建物形状のローコスト化
プランニング段階でのローコスト対策は効果も大きい反面、間違えると「単純でつまらない家」や「ゆとりの無い家」になりがちです。設計事務所の設計力で如何に格好良く使い勝手の良い家を設計できるかがポイントです。以下は一般的に言われているローコスト対策ですが、建主の方は建物形状よりも使いやすさや住み心地をイメージしてみましょう。
平面形状をなるべく簡単にする
凹凸の少ない四角の家にする事で、様々なローコスト化が図れます。
など、有利な点は多岐に渡ります。反面、外観が平凡になりがちなのでデザイン的な工夫が必要です。また、近隣環境や土地の状況によっては無理に単純にしない方が良い場合もあります。
床面積を減らす
必要以上に大きな部屋や、無駄に大きなスペースは床面積の増大に繋がり、総コストを上げる事になります。切り捨て基準の一つに「その床部分の使用頻度」があります。例えば客間・応接室等を普段使用しない場合、別の部屋で対応する事や、可動式の間仕切りで必要時に即席の部屋を作る事で対応可能です。使わない部屋は減らしましょう。

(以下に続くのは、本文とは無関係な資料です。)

(* ===== verification/Rollout.v ===== *)
(** * Staged rollout

    src/web/operator-dashboard/src/spatial/hardening/rollout.ts: the gate of a
    stage, the controller that moves through the stages, and the property that
    it climbs them one at a time, each with its gates. An error budget is a
    JavaScript number: a rational, an infinity or NaN. *)

From Stdlib Require Import QArith.
From stdpp Require Import relations.
From S2P Require Import Prelude.
From S2P Require Import Contracts.
From S2P Require Import Numbers.

#[local] Open Scope Z_scope.

(** ** Data *)

Inductive stage : Type :=
| DEVELOPER | LOCAL_FIXTURE | TEST_NODE | LAN_NODES | OPT_IN_PREVIEW | DEFAULT_ON | ROLLED_BACK.
#[export] Instance stage_eq_dec : EqDecision stage.
Proof. solve_decision. Defined.

Inductive compatibility : Type := COMPATIBLE | REBUILD_REQUIRED | BLOCKED.
#[export] Instance compatibility_eq_dec : EqDecision compatibility.
Proof. solve_decision. Defined.

Inductive surface : Type := SPATIAL | CLASSIC.
#[export] Instance surface_eq_dec : EqDecision surface.
Proof. solve_decision. Defined.

(** [SpatialRolloutGateInput]. *)
Record gates : Type := Gates {
  errorBudgetPercent : jsnum;
  g_compatibility : compatibility;
  rollbackVerified : bool;
  migrationReversible : bool;
  generatedAssetsAtomic : bool;
  securitySignedOff : bool;
  reliabilitySignedOff : bool;
  accessibilitySignedOff : bool;
  performanceSignedOff : bool;
}.

(** [SpatialRolloutDecision]. *)
Record decision : Type := Decided { allowed : bool; reason : string; fallback : surface }.

(** [SpatialRolloutStageRecord]. *)
Record rollout : Type := Rollout {
  rollout_id : string;
  ro_workspace : string;
  ro_node : string;
  ro_flag : string;
  ro_stage : stage;
  enabled : bool;
  rollback_stage : option stage;
  compatibility_state : compatibility;
  error_budget_percent : jsnum;
  evidence_refs : list string;
  ro_updated_at : iso;
}.

(** ** Stages and gates *)

Definition SPATIAL_ROLLOUT_ORDER : list stage :=
  [DEVELOPER; LOCAL_FIXTURE; TEST_NODE; LAN_NODES; OPT_IN_PREVIEW; DEFAULT_ON].

(** [Array.prototype.indexOf]. *)
Fixpoint position (s : stage) (l : list stage) (i : Z) : Z :=
  match l with
  | [] => -1
  | x :: l => if decide (x = s) then i else position s l (i + 1)
  end.

Definition indexOf (s : stage) : Z := position s SPATIAL_ROLLOUT_ORDER 0.

Definition refused (why : string) : decision := Decided false why CLASSIC.

Definition evaluateSpatialRolloutGate (s : stage) (g : gates) : decision :=
  if num_lt (errorBudgetPercent g) (num 0) || num_lt (num 100) (errorBudgetPercent g) then refused "INVALID_ERROR_BUDGET"
  else if bool_decide (g_compatibility g = BLOCKED) then refused "COMPATIBILITY_BLOCKED"
  else if bool_decide (g_compatibility g = REBUILD_REQUIRED) && negb (migrationReversible g)
  then refused "MIGRATION_NOT_REVERSIBLE"
  else if negb (rollbackVerified g) then refused "ROLLBACK_NOT_VERIFIED"
  else if negb (generatedAssetsAtomic g) then refused "GENERATED_ASSETS_NOT_ATOMIC"
  else if bool_decide (s = DEFAULT_ON) &&
          (negb (securitySignedOff g) || negb (reliabilitySignedOff g) || negb (accessibilitySignedOff g)
           || negb (performanceSignedOff g)) then refused "SIGN_OFF_MISSING"
  else Decided true "GATES_PASSED" SPATIAL.

(** ** The controller *)

Section controller.
Context {zod : Zod}.

Definition spatialRolloutStageSchema (r : rollout) : option rollout :=
  id ← idSchema (rollout_id r);
  ws ← idSchema (ro_workspace r);
  node ← idSchema (ro_node r);
  flag ← idSchema (ro_flag r);
  budget ← boundedSchema 100 (error_budget_percent r);
  evidence ← z_array idSchema 128 (evidence_refs r);
  t ← timestampSchema (ro_updated_at r);
  Some (Rollout id ws node flag (ro_stage r) (enabled r) (rollback_stage r) (compatibility_state r) budget evidence t).

(** The constructor; [id] is what the id factory returned. *)
Definition new_rollout (workspaceId nodeId flag id : string) (t : iso) : result unit rollout :=
  of_option (spatialRolloutStageSchema
    (Rollout id workspaceId nodeId flag DEVELOPER false None COMPATIBLE (Finite 100) [] t)) tt.

Definition rollback (evidenceRefs : list string) (t : iso) : method rollout unit decision :=
  let! r := jread in
  let! parsed := jlift (of_option (spatialRolloutStageSchema
    (Rollout (rollout_id r) (ro_workspace r) (ro_node r) (ro_flag r) ROLLED_BACK false (Some (ro_stage r)) COMPATIBLE
       (error_budget_percent r) (unique evidenceRefs) t)) tt) in
  jwrite parsed ;!
  jret (Decided true "ROLLED_BACK_TO_CLASSIC" CLASSIC).

Definition advance (nextStage : stage) (g : gates) (evidenceRefs : list string) (t : iso)
  : method rollout unit decision :=
  let! r := jread in
  if bool_decide (nextStage = ROLLED_BACK) then rollback evidenceRefs t
  else if bool_decide (indexOf nextStage <> indexOf (ro_stage r) + 1) then jret (refused "STAGE_ORDER_VIOLATION")
  else
    let decision := evaluateSpatialRolloutGate nextStage g in
    if negb (allowed decision) then jret decision
    else
      let! parsed := jlift (of_option (spatialRolloutStageSchema
        (Rollout (rollout_id r) (ro_workspace r) (ro_node r) (ro_flag r) nextStage
           (bool_decide (nextStage <> DEVELOPER)) (Some (ro_stage r)) (g_compatibility g) (errorBudgetPercent g)
           (unique evidenceRefs) t)) tt) in
      jwrite parsed ;!
      jret (Decided true "STAGE_ADVANCED" SPATIAL).

Definition presentation (r : rollout) : surface :=
  if enabled r && bool_decide (ro_stage r <> ROLLED_BACK) then SPATIAL else CLASSIC.

(** ** Histories *)

Inductive call : Type :=
| Advance (next : stage) (g : gates) (evidence : list string) (t : iso)
| Rollback (evidence : list string) (t : iso).

Definition run_call (c : call) : method rollout unit decision :=
  match c with
  | Advance next g evidence t => advance next g evidence t
  | Rollback evidence t => rollback evidence t
  end.

(** The controller after a list of calls. *)
Definition after (r : rollout) (cs : list call) : rollout := foldl (fun r c => (run_call c r).1) r cs.

(** The advances the controller reported since the last rollback, oldest first. *)
Definition climb_step (acc : rollout * list (stage * gates)) (c : call) : rollout * list (stage * gates) :=
  let '(r', res) := run_call c acc.1 in
  (r', match c, res with
       | Advance next g _ _, Ok d => if str_eqb (reason d) "STAGE_ADVANCED" then acc.2 ++ [(next, g)]
                                     else if str_eqb (reason d) "ROLLED_BACK_TO_CLASSIC" then [] else acc.2
       | Rollback _ _, Ok _ => []
       | _, Err _ => acc.2
       end).

Definition climbed (r : rollout) (cs : list call) : list (stage * gates) := (foldl climb_step (r, []) cs).2.

(** ** Properties *)

Definition signed_off (g : gates) : Prop :=
  securitySignedOff g = true /\ reliabilitySignedOff g = true /\
  accessibilitySignedOff g = true /\ performanceSignedOff g = true.

(** What the gate of a stage demands. *)
Definition gate_ok (s : stage) (g : gates) : Prop :=
  (exists q, errorBudgetPercent g = Finite q /\ (0 <= q /\ q <= 100)%Q) /\
  g_compatibility g <> BLOCKED /\
  (g_compatibility g = REBUILD_REQUIRED -> migrationReversible g = true) /\
  rollbackVerified g = true /\ generatedAssetsAtomic g = true /\
  (s = DEFAULT_ON -> signed_off g).

Lemma gate_allowed s g b : allowed (evaluateSpatialRolloutGate s g) = true ->
  boundedSchema 100 (errorBudgetPercent g) = Some b -> gate_ok s g.
Proof.
  unfold evaluateSpatialRolloutGate, gate_ok, signed_off. intros H Hb.
  split; [by apply boundedSchema_spec in Hb as [_ ?]|]. destruct (_ || _); [done|].
  destruct (g_compatibility g) eqn:?, (migrationReversible g), (rollbackVerified g), (generatedAssetsAtomic g);
    simpl in H; try done; (split_and!; try done; intros ->; simpl in H;
    destruct (securitySignedOff g), (reliabilitySignedOff g), (accessibilitySignedOff g), (performanceSignedOff g); done).
Qed.

(** The stages up to and including [s], in order. *)
Definition up_to (s : stage) : list stage := take (S (Z.to_nat (indexOf s))) SPATIAL_ROLLOUT_ORDER.

(** The stages climbed since the start, or since the last rollback, which comes
    before the first stage. *)
Definition path_ok (s : stage) (path : list stage) : Prop :=
  match s with
  | ROLLED_BACK => path = []
  | _ => path = tail (up_to s) \/ path = up_to s
  end.

Definition climb_inv (acc : rollout * list (stage * gates)) : Prop :=
  Forall (fun sg => gate_ok sg.1 sg.2) acc.2 /\ path_ok (ro_stage acc.1) (map fst acc.2) /\
  enabled acc.1 = bool_decide (0 < indexOf (ro_stage acc.1)).

Lemma stageSchema_keeps r r' : spatialRolloutStageSchema r = Some r' ->
  ro_stage r' = ro_stage r /\ enabled r' = enabled r /\ exists b, boundedSchema 100 (error_budget_percent r) = Some b.
Proof. unfold spatialRolloutStageSchema. intros H. inv_some. simpl. split_and!; [done..|]. by eexists. Qed.

Lemma path_ok_next s next path :
  next <> ROLLED_BACK -> indexOf next = indexOf s + 1 -> path_ok s path -> path_ok next (path ++ [next]).
Proof.
  intros Hr Hi Hp. destruct s, next; try done; simpl in Hp; try (subst path; by right);
    (destruct Hp as [-> | ->]; [by left | by right]).
Qed.

Lemma rollback_step evidence t r path :
  climb_inv (r, path) -> (exists r', rollback evidence t r = (r', Ok (Decided true "ROLLED_BACK_TO_CLASSIC" CLASSIC)) /\ climb_inv (r', []))
  \/ rollback evidence t r = (r, Err tt).
Proof.
  intros Hi. unfold rollback, jbind, jread, jlift, jwrite, jret.
  destruct (spatialRolloutStageSchema _) as [p|] eqn:Hp; [left|by right]. eexists. split; [done|].
  apply stageSchema_keeps in Hp as (Hs & He & _). unfold climb_inv. simpl in *. rewrite Hs, He. by split_and!.
Qed.

Lemma climb_step_inv acc c : climb_inv acc -> climb_inv (climb_step acc c).
Proof.
  destruct acc as [r path]. intros Hi. unfold climb_step. destruct c as [next g evidence t|evidence t]; simpl.
  2:{ destruct (rollback_step evidence t r path Hi) as [(r' & -> & Hi') | ->]; done. }
  unfold advance, jbind at 1, jread. case_bool_decide as Hr.
  { destruct (rollback_step evidence t r path Hi) as [(r' & -> & Hi') | ->]; done. }
  case_bool_decide as Ho; [by cbn|].
  destruct (allowed (evaluateSpatialRolloutGate next g)) eqn:Ha; cbn [negb].
  2:{ cbn. unfold evaluateSpatialRolloutGate in *. repeat (case_match; cbn in *; try done). }
  unfold jbind, jlift, jwrite, jret. destruct (spatialRolloutStageSchema _) as [p|] eqn:Hp; [|done].
  apply stageSchema_keeps in Hp as (Hs & He & b & Hb). simpl in *. destruct Hi as (Hf & Hpath & Hen).
  unfold climb_inv. simpl in *. rewrite Hs, He. split_and!.
  - apply Forall_app. split; [done|]. constructor; [|constructor]. by eapply gate_allowed.
  - rewrite map_app. by eapply path_ok_next.
  - by destruct next.
Qed.

Lemma climbed_after r cs acc : acc.1 = r -> (foldl climb_step acc cs).1 = after r cs.
Proof.
  revert r acc. induction cs as [|c cs IH]; intros r acc Hr; [done|]. simpl. apply IH.
  unfold climb_step. rewrite Hr. by destruct (run_call c r).
Qed.

(** A rollout climbs its stages one at a time, each through its gate: in
    every history of calls, the advances the controller reported since the start
    or the last rollback are, in order and without a gap, the stages up to the
    current one (after a rollback the first stage too), each with gates that
    meet that stage's conditions, the four sign-offs for DEFAULT_ON included;
    none is left after a rollback. The Spatial surface is shown exactly above the
    first stage, the Classic one after a rollback. *)
Theorem rollout_climbs workspaceId nodeId flag id t r0 cs :
  new_rollout workspaceId nodeId flag id t = Ok r0 ->
  Forall (fun sg => gate_ok sg.1 sg.2) (climbed r0 cs) /\
  path_ok (ro_stage (after r0 cs)) (map fst (climbed r0 cs)) /\
  (presentation (after r0 cs) = SPATIAL <-> 0 < indexOf (ro_stage (after r0 cs))).
Proof.
  unfold new_rollout. intros H. inv_ok.
  match goal with H : spatialRolloutStageSchema _ = Some _ |- _ => apply stageSchema_keeps in H as (Hs & He & _) end.
  assert (Hi : climb_inv (foldl climb_step (r0, []) cs)).
  { assert (H0 : climb_inv (r0, [])).
    { unfold climb_inv. simpl in *. rewrite Hs, He. split_and!; [constructor|by left|done]. }
    revert H0. generalize (r0, @nil (stage * gates)). induction cs as [|c cs IH]; intros acc H0; [done|].
    simpl. by apply IH, climb_step_inv. }
  unfold climb_inv in Hi. rewrite (climbed_after r0 cs (r0, []) eq_refl) in Hi. fold (climbed r0 cs) in Hi.
  destruct Hi as (Hf & Hp & Hen). split_and!; [done..|]. unfold presentation. rewrite Hen.
  split; [by destruct (ro_stage (after r0 cs)) | intros Hlt; by destruct (ro_stage (after r0 cs))].
Qed.
End controller.

Module RolloutWitness.
Definition pass : gates := Gates (Finite 50) REBUILD_REQUIRED true true true true true true true.
Definition unsigned : gates := Gates (Finite 50) COMPATIBLE true true true true true true false.
Definition calls : list call :=
  [Advance LOCAL_FIXTURE unsigned [] 1; Advance LAN_NODES pass [] 2; Advance TEST_NODE pass ["e"%string; "e"%string] 3;
   Rollback [] 4; Advance DEVELOPER unsigned [] 5; Advance LOCAL_FIXTURE pass [] 6].
Definition start : rollout := Rollout "r" "w" "n" "f" DEVELOPER false None COMPATIBLE (Finite 100) [] 0.

Lemma rollout_climbs_witness :
  new_rollout (zod := zod_ref) "w" "n" "f" "r" 0 = Ok start /\
  map fst (climbed (zod := zod_ref) start calls) = [DEVELOPER; LOCAL_FIXTURE] /\
  Forall (fun sg => gate_ok sg.1 sg.2) (climbed (zod := zod_ref) start calls).
Proof.
  assert (H : new_rollout (zod := zod_ref) "w" "n" "f" "r" 0 = Ok start) by (vm_compute; reflexivity).
  split; [exact H|]. split; [vm_compute; reflexivity|].
  exact (proj1 (rollout_climbs (zod := zod_ref) "w" "n" "f" "r" 0 start calls H)).
Defined.
End RolloutWitness.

ご主人の夢の象徴「書斎」も切り捨て対象になりがちですが、全く無駄の無い家というのも無味乾燥で面白くありませんし、意図的に無駄な空間を用意して空間にゆとりを持たせる事も必要かと思います。
また、廊下のような移動の為だけの空間も極力減らすのも手です、単純に廊下を無くすと言うよりも、廊下沿いに収納スペースを付ける等、付加価値を与えれば無駄では無くなります。
窓を減らす・窓の種類を考慮する
建築基準法で必要最低限の開口面積(窓の大きさ・位置)は決められていますが、基本的にサッシ等の開口部は外壁等よりも材料単価・施工費共に高いので必要以上に窓を多くするとコストが上がります。断熱性能も下がるので暖房費等ランニングコストも高めになります。また、窓の種類によっても価格は大きく変動します。引き違い窓をフルオープンの開き窓に変更すると30万円程度は上がります。既製品の出窓なんかも高い部類です。最も効果的な窓配置・種類の選定を設計者と協議しましょう。ただ、個人的にはガラスはペアガラス以上が良いと思います。昔ほど普通ガラスとの価格差が無い割に効果は大きいので。
高さを抑える
建築基準法上、居室として認められる部屋の天井高さは2.1mです。一般的な2.4mの天井高さを30cm抑える事で外壁・構造体・断熱材・内装といった部材の必要量が減ります。用途毎にメリハリのある高さを設定すると空間が生きてきます。